Records from a data collection
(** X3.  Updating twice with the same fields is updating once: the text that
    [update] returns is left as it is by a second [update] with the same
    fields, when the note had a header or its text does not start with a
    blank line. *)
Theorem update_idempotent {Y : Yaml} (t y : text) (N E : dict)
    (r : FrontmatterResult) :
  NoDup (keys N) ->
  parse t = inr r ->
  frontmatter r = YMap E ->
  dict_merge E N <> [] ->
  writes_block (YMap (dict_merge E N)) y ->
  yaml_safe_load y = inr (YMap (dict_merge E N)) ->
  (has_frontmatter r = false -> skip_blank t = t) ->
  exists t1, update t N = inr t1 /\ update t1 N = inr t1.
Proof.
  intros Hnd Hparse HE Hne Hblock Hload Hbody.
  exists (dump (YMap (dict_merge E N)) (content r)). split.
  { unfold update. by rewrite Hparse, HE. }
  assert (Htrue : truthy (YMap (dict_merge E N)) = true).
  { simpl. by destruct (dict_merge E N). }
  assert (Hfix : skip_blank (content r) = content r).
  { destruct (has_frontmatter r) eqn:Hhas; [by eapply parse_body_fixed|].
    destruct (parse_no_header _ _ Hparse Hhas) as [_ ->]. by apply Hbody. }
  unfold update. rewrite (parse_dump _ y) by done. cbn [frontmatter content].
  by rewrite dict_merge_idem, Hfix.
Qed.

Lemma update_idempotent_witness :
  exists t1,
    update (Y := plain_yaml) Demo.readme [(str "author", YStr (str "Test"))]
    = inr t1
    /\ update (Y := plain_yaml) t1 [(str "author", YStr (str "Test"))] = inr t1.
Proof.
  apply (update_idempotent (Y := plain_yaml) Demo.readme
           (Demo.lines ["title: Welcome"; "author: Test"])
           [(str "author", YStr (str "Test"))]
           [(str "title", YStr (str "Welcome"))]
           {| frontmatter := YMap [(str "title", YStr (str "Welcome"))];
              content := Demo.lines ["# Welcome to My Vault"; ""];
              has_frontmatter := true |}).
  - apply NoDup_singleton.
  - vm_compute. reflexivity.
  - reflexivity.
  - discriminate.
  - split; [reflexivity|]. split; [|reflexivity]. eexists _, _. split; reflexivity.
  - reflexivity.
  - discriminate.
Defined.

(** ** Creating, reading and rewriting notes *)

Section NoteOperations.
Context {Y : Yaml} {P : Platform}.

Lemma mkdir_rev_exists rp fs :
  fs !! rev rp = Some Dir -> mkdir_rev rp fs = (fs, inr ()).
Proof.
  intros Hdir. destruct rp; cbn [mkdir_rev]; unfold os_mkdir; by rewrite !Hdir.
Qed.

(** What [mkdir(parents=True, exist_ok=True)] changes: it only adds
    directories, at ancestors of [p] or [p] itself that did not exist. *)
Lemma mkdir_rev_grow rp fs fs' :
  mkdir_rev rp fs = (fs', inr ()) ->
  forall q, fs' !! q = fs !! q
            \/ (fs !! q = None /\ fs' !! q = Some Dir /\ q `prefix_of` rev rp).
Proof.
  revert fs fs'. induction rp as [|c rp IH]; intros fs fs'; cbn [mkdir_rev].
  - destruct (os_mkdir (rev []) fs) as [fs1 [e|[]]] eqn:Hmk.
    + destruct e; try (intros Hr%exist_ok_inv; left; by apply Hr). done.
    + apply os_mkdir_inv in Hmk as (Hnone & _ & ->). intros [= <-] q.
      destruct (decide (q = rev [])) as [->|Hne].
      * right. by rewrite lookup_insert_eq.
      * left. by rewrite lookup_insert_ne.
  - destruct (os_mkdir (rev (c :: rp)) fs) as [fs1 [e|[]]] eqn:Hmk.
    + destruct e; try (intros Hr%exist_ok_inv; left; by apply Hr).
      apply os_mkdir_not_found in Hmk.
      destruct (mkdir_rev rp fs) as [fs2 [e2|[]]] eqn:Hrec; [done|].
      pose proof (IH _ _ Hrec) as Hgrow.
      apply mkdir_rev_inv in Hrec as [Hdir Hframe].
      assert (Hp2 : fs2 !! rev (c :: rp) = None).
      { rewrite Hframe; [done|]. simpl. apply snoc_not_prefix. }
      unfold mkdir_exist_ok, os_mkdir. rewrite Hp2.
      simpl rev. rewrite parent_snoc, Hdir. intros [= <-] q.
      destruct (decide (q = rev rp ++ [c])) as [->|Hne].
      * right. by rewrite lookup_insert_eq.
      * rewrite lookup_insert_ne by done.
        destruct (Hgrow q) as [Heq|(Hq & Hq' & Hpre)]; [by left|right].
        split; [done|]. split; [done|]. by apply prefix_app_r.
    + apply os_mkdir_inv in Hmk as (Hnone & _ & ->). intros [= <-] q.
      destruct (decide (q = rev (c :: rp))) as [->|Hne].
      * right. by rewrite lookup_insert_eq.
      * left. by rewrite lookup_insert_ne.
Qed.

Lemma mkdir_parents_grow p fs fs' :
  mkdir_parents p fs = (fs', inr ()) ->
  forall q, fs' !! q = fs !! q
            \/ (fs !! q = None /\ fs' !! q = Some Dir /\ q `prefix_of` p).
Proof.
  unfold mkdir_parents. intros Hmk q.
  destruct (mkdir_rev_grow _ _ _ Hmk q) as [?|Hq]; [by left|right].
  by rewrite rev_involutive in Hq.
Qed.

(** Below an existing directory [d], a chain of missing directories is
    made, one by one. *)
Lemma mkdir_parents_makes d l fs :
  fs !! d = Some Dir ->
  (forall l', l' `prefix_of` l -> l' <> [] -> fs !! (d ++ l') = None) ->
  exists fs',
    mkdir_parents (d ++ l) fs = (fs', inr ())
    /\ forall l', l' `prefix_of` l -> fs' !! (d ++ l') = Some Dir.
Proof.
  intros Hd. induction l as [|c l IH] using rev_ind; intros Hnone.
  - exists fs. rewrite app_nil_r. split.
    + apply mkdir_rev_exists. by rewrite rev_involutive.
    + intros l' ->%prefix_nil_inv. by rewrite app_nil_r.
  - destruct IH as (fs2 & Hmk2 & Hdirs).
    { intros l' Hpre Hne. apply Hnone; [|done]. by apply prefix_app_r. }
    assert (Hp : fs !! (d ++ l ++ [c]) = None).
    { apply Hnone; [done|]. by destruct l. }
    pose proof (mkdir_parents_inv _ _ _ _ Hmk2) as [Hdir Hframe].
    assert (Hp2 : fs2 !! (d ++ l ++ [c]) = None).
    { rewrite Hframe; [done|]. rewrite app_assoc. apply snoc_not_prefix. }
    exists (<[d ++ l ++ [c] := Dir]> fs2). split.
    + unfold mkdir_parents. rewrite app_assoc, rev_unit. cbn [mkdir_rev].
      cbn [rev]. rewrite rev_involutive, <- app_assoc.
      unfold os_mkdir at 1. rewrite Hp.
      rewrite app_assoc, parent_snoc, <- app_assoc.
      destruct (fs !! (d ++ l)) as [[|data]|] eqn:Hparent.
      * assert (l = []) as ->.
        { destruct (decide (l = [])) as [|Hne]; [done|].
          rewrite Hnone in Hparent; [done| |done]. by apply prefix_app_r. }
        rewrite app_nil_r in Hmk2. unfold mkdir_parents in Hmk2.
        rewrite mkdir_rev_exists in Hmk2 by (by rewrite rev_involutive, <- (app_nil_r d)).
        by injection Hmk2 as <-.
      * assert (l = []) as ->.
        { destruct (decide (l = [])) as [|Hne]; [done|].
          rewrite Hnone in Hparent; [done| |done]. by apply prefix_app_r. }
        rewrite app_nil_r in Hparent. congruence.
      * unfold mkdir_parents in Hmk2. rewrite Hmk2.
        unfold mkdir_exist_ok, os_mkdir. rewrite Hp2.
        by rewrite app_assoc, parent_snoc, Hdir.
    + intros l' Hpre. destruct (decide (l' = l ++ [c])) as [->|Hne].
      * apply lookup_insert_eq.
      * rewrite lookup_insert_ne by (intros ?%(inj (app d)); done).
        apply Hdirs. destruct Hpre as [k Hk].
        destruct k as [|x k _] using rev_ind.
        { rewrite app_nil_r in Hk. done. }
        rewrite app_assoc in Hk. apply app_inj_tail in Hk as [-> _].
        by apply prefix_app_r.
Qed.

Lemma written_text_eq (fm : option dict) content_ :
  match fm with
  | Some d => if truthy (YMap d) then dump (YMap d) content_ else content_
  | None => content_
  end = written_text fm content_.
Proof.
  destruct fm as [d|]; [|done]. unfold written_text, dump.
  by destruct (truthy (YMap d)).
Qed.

ACTIVITY.
Among the entries, how many lines carry "split"? Reply with a number and nothing else.

COMPLETED TASK.
5